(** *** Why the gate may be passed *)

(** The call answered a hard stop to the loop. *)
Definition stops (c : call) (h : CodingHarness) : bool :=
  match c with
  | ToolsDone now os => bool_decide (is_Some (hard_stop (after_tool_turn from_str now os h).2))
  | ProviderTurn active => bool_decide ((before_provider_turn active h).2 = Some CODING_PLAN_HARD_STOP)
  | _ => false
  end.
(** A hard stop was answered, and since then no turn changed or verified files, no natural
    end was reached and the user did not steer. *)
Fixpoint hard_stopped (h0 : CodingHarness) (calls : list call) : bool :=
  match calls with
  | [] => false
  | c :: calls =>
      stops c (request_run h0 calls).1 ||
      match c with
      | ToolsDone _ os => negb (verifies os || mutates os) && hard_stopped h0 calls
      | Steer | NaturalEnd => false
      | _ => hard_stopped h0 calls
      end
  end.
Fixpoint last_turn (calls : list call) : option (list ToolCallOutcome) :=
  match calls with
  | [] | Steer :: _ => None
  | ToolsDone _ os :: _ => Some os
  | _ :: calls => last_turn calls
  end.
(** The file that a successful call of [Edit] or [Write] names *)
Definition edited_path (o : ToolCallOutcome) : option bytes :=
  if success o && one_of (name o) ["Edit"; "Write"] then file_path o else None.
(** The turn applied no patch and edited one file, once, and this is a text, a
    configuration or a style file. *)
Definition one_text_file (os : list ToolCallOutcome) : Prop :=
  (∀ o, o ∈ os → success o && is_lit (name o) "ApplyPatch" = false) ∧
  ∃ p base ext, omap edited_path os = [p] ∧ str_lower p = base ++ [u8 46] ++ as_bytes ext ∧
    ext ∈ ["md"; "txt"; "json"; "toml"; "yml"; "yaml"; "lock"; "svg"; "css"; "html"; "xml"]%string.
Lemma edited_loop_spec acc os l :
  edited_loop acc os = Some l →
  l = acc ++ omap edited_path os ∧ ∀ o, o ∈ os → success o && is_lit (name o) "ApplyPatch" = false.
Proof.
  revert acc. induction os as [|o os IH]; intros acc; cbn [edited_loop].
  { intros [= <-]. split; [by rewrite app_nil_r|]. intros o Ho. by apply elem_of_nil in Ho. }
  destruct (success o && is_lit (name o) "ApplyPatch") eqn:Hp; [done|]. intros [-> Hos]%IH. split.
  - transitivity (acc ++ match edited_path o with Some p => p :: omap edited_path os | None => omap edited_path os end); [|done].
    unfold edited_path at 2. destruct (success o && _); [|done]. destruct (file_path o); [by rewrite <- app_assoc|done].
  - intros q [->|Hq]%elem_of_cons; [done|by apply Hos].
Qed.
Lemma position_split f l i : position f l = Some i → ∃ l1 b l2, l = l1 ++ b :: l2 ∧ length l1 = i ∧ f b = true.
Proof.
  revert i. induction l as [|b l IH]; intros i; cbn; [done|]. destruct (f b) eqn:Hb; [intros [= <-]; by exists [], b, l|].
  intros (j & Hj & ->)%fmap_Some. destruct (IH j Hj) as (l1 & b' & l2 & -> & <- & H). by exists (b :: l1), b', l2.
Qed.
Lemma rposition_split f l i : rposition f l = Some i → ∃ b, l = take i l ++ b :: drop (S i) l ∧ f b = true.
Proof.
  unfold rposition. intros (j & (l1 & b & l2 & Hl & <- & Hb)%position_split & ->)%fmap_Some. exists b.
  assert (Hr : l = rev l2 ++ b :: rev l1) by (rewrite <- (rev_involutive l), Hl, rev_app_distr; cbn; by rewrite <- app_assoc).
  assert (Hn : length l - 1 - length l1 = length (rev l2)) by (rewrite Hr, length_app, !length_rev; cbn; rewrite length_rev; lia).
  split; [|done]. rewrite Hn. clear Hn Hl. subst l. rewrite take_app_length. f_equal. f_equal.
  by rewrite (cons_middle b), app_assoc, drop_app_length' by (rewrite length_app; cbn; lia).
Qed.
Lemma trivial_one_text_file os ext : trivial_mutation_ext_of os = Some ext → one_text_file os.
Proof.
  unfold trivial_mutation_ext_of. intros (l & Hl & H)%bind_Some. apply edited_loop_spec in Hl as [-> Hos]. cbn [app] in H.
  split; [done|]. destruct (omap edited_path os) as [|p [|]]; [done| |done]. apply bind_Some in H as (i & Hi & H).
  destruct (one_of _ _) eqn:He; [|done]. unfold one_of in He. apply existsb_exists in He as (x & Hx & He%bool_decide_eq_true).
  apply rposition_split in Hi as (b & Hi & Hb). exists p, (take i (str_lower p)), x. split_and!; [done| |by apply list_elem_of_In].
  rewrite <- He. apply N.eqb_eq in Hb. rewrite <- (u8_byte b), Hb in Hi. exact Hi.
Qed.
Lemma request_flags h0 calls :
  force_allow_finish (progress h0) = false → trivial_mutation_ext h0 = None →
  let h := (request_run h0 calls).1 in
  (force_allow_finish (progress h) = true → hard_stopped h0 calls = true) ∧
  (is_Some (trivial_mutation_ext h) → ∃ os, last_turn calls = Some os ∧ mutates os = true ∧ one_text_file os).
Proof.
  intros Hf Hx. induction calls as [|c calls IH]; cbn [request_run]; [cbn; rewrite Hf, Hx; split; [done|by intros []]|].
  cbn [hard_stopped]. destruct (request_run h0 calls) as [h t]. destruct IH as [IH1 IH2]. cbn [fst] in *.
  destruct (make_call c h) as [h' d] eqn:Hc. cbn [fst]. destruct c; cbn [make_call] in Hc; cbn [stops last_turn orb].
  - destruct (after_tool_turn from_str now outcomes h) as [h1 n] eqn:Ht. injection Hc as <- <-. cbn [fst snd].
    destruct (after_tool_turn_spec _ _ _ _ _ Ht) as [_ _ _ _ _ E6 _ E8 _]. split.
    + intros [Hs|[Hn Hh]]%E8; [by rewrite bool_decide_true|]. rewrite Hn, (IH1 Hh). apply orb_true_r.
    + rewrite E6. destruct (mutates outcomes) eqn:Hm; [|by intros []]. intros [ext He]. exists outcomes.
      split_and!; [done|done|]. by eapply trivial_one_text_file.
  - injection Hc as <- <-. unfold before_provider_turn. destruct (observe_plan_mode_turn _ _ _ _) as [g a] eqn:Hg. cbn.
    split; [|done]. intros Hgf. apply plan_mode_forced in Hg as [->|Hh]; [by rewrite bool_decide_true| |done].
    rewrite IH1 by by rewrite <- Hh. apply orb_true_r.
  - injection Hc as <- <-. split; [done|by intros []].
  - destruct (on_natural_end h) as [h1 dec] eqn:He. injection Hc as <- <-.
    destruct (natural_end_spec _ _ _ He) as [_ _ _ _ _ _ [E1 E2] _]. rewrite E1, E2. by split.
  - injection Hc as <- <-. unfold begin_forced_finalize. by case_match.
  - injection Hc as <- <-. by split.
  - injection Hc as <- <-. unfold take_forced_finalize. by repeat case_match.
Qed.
::::::::::
◆ Your goal ◆
Your task is to transcribe the material, which must come out exactly as written.

◆ Exercise answer ◆
(** *** Why the gate may be passed *)

(** The call answered a hard stop to the loop. *)
Definition stops (c : call) (h : CodingHarness) : bool :=
  match c with
  | ToolsDone now os => bool_decide (is_Some (hard_stop (after_tool_turn from_str now os h).2))
  | ProviderTurn active => bool_decide ((before_provider_turn active h).2 = Some CODING_PLAN_HARD_STOP)
  | _ => false
  end.
(** A hard stop was answered, and since then no turn changed or verified files, no natural
    end was reached and the user did not steer. *)
Fixpoint hard_stopped (h0 : CodingHarness) (calls : list call) : bool :=
  match calls with
  | [] => false
  | c :: calls =>
      stops c (request_run h0 calls).1 ||
      match c with
      | ToolsDone _ os => negb (verifies os || mutates os) && hard_stopped h0 calls
      | Steer | NaturalEnd => false
      | _ => hard_stopped h0 calls
      end
  end.
Fixpoint last_turn (calls : list call) : option (list ToolCallOutcome) :=
  match calls with
  | [] | Steer :: _ => None
  | ToolsDone _ os :: _ => Some os
  | _ :: calls => last_turn calls
  end.
(** The file that a successful call of [Edit] or [Write] names *)
Definition edited_path (o : ToolCallOutcome) : option bytes :=
  if success o && one_of (name o) ["Edit"; "Write"] then file_path o else None.
(** The turn applied no patch and edited one file, once, and this is a text, a
    configuration or a style file. *)
Definition one_text_file (os : list ToolCallOutcome) : Prop :=
  (∀ o, o ∈ os → success o && is_lit (name o) "ApplyPatch" = false) ∧
  ∃ p base ext, omap edited_path os = [p] ∧ str_lower p = base ++ [u8 46] ++ as_bytes ext ∧
    ext ∈ ["md"; "txt"; "json"; "toml"; "yml"; "yaml"; "lock"; "svg"; "css"; "html"; "xml"]%string.
Lemma edited_loop_spec acc os l :
  edited_loop acc os = Some l →
  l = acc ++ omap edited_path os ∧ ∀ o, o ∈ os → success o && is_lit (name o) "ApplyPatch" = false.
Proof.
  revert acc. induction os as [|o os IH]; intros acc; cbn [edited_loop].
  { intros [= <-]. split; [by rewrite app_nil_r|]. intros o Ho. by apply elem_of_nil in Ho. }
  destruct (success o && is_lit (name o) "ApplyPatch") eqn:Hp; [done|]. intros [-> Hos]%IH. split.
  - transitivity (acc ++ match edited_path o with Some p => p :: omap edited_path os | None => omap edited_path os end); [|done].
    unfold edited_path at 2. destruct (success o && _); [|done]. destruct (file_path o); [by rewrite <- app_assoc|done].
  - intros q [->|Hq]%elem_of_cons; [done|by apply Hos].
Qed.
Lemma position_split f l i : position f l = Some i → ∃ l1 b l2, l = l1 ++ b :: l2 ∧ length l1 = i ∧ f b = true.
Proof.
  revert i. induction l as [|b l IH]; intros i; cbn; [done|]. destruct (f b) eqn:Hb; [intros [= <-]; by exists [], b, l|].
  intros (j & Hj & ->)%fmap_Some. destruct (IH j Hj) as (l1 & b' & l2 & -> & <- & H). by exists (b :: l1), b', l2.
Qed.
Lemma rposition_split f l i : rposition f l = Some i → ∃ b, l = take i l ++ b :: drop (S i) l ∧ f b = true.
Proof.
  unfold rposition. intros (j & (l1 & b & l2 & Hl & <- & Hb)%position_split & ->)%fmap_Some. exists b.
  assert (Hr : l = rev l2 ++ b :: rev l1) by (rewrite <- (rev_involutive l), Hl, rev_app_distr; cbn; by rewrite <- app_assoc).
  assert (Hn : length l - 1 - length l1 = length (rev l2)) by (rewrite Hr, length_app, !length_rev; cbn; rewrite length_rev; lia).
  split; [|done]. rewrite Hn. clear Hn Hl. subst l. rewrite take_app_length. f_equal. f_equal.
  by rewrite (cons_middle b), app_assoc, drop_app_length' by (rewrite length_app; cbn; lia).
Qed.
Lemma trivial_one_text_file os ext : trivial_mutation_ext_of os = Some ext → one_text_file os.
Proof.
  unfold trivial_mutation_ext_of. intros (l & Hl & H)%bind_Some. apply edited_loop_spec in Hl as [-> Hos]. cbn [app] in H.
  split; [done|]. destruct (omap edited_path os) as [|p [|]]; [done| |done]. apply bind_Some in H as (i & Hi & H).
  destruct (one_of _ _) eqn:He; [|done]. unfold one_of in He. apply existsb_exists in He as (x & Hx & He%bool_decide_eq_true).
  apply rposition_split in Hi as (b & Hi & Hb). exists p, (take i (str_lower p)), x. split_and!; [done| |by apply list_elem_of_In].
  rewrite <- He. apply N.eqb_eq in Hb. rewrite <- (u8_byte b), Hb in Hi. exact Hi.
Qed.
Lemma request_flags h0 calls :
  force_allow_finish (progress h0) = false → trivial_mutation_ext h0 = None →
  let h := (request_run h0 calls).1 in
  (force_allow_finish (progress h) = true → hard_stopped h0 calls = true) ∧
  (is_Some (trivial_mutation_ext h) → ∃ os, last_turn calls = Some os ∧ mutates os = true ∧ one_text_file os).
Proof.
  intros Hf Hx. induction calls as [|c calls IH]; cbn [request_run]; [cbn; rewrite Hf, Hx; split; [done|by intros []]|].
  cbn [hard_stopped]. destruct (request_run h0 calls) as [h t]. destruct IH as [IH1 IH2]. cbn [fst] in *.
  destruct (make_call c h) as [h' d] eqn:Hc. cbn [fst]. destruct c; cbn [make_call] in Hc; cbn [stops last_turn orb].
  - destruct (after_tool_turn from_str now outcomes h) as [h1 n] eqn:Ht. injection Hc as <- <-. cbn [fst snd].
    destruct (after_tool_turn_spec _ _ _ _ _ Ht) as [_ _ _ _ _ E6 _ E8 _]. split.
    + intros [Hs|[Hn Hh]]%E8; [by rewrite bool_decide_true|]. rewrite Hn, (IH1 Hh). apply orb_true_r.
    + rewrite E6. destruct (mutates outcomes) eqn:Hm; [|by intros []]. intros [ext He]. exists outcomes.
      split_and!; [done|done|]. by eapply trivial_one_text_file.
  - injection Hc as <- <-. unfold before_provider_turn. destruct (observe_plan_mode_turn _ _ _ _) as [g a] eqn:Hg. cbn.
    split; [|done]. intros Hgf. apply plan_mode_forced in Hg as [->|Hh]; [by rewrite bool_decide_true| |done].
    rewrite IH1 by by rewrite <- Hh. apply orb_true_r.
  - injection Hc as <- <-. split; [done|by intros []].
  - destruct (on_natural_end h) as [h1 dec] eqn:He. injection Hc as <- <-.
    destruct (natural_end_spec _ _ _ He) as [_ _ _ _ _ _ [E1 E2] _]. rewrite E1, E2. by split.
  - injection Hc as <- <-. unfold begin_forced_finalize. by case_match.
  - injection Hc as <- <-. by split.
  - injection Hc as <- <-. unfold take_forced_finalize. by repeat case_match.
Qed.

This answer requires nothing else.